WHAT YOU NEED TO DO:
For the entries below, the result should be an exact transcription of the lines from the one with "scratchpad_laws :: SerdeLaws Scratchpad;" up to and including the one with "pointer_not_scratchpad : ∀", and only those.

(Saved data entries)
**********
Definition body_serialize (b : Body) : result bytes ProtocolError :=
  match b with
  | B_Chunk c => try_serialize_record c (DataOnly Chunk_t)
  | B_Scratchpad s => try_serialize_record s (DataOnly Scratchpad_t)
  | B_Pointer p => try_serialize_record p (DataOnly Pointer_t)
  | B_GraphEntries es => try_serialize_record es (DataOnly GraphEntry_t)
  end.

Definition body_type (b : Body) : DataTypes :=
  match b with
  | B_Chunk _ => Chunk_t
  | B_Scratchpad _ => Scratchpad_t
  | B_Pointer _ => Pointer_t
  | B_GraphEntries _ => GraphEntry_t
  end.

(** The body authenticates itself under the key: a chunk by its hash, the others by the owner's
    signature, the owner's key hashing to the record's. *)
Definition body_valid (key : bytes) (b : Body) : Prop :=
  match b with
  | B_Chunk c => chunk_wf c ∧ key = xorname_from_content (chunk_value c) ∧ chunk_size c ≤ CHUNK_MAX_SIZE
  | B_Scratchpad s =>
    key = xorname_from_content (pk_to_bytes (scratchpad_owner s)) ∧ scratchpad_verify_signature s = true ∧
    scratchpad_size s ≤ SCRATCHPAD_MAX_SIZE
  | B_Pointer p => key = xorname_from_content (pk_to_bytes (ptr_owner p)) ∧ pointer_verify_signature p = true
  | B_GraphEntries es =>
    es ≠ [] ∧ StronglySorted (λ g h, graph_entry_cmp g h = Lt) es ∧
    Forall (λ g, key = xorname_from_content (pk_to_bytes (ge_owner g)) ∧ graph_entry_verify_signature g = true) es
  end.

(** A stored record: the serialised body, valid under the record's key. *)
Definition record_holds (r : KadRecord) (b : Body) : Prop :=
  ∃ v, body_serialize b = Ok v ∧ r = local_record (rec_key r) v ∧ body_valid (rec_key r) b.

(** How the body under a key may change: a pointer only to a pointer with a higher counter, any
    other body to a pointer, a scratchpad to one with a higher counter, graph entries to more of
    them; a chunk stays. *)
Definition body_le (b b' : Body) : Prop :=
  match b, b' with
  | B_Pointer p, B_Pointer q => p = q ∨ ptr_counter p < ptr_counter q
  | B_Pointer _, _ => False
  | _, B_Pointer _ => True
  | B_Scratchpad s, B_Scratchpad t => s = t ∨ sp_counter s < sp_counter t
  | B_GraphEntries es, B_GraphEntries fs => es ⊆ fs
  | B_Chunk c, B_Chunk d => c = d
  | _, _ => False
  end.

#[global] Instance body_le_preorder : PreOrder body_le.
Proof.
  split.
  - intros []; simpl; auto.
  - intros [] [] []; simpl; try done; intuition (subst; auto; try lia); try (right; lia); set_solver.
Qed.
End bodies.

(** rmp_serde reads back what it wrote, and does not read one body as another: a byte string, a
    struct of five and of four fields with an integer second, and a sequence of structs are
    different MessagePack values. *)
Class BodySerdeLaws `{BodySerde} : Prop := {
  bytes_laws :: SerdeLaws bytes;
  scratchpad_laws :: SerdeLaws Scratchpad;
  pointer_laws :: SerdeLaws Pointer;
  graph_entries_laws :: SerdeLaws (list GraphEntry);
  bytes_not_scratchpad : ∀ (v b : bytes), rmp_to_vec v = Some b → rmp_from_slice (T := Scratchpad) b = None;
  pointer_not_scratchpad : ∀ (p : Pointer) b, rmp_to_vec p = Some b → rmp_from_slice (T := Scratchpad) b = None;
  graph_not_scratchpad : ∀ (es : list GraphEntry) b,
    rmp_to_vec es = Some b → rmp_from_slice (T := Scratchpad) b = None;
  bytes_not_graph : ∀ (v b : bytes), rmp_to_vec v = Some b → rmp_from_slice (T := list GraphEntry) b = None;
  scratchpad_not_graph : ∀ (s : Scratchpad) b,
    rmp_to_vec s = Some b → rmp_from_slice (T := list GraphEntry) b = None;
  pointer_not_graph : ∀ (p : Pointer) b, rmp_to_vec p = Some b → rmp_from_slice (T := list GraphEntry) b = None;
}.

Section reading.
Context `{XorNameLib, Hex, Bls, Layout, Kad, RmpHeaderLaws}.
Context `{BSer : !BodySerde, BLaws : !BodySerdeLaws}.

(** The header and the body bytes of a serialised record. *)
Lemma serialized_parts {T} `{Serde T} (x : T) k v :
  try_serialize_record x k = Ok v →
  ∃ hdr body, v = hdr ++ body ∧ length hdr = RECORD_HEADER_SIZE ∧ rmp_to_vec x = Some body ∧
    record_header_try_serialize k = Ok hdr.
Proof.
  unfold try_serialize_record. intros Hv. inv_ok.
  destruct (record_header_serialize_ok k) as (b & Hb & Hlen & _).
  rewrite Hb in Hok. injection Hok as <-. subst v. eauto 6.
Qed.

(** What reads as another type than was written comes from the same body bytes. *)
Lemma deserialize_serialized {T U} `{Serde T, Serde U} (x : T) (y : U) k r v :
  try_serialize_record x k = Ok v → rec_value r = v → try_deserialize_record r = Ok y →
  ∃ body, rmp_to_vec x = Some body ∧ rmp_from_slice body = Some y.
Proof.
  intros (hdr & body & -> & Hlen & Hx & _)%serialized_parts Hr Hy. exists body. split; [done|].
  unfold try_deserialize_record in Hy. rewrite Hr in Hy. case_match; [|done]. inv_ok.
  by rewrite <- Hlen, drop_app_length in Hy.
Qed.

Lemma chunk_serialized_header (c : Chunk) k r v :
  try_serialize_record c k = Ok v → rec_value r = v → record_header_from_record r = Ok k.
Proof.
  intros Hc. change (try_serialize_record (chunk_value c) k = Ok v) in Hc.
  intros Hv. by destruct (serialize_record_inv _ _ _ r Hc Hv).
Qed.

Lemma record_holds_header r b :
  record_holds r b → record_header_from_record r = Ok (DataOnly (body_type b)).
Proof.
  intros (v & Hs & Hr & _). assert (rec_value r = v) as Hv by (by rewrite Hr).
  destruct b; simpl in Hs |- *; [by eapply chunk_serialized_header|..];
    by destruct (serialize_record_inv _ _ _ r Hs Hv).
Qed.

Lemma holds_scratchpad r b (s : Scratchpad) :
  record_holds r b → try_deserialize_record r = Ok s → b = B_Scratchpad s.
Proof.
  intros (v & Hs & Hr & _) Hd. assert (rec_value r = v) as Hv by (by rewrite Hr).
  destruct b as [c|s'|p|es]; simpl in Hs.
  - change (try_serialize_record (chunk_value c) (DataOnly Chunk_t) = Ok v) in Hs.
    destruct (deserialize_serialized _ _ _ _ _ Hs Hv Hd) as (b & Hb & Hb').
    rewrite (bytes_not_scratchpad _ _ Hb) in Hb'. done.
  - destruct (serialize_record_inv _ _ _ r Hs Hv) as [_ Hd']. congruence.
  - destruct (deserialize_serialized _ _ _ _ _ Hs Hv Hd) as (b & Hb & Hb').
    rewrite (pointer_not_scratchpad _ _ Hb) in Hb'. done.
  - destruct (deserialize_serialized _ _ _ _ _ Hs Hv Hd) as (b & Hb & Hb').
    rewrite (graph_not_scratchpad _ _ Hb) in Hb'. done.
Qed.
**********
ANSWER SPACE:
  scratchpad_laws :: SerdeLaws Scratchpad;
  pointer_laws :: SerdeLaws Pointer;
  graph_entries_laws :: SerdeLaws (list GraphEntry);
  bytes_not_scratchpad : ∀ (v b : bytes), rmp_to_vec v = Some b → rmp_from_slice (T := Scratchpad) b = None;
  pointer_not_scratchpad : ∀ (p : Pointer) b, rmp_to_vec p = Some b → rmp_from_slice (T := Scratchpad) b = None;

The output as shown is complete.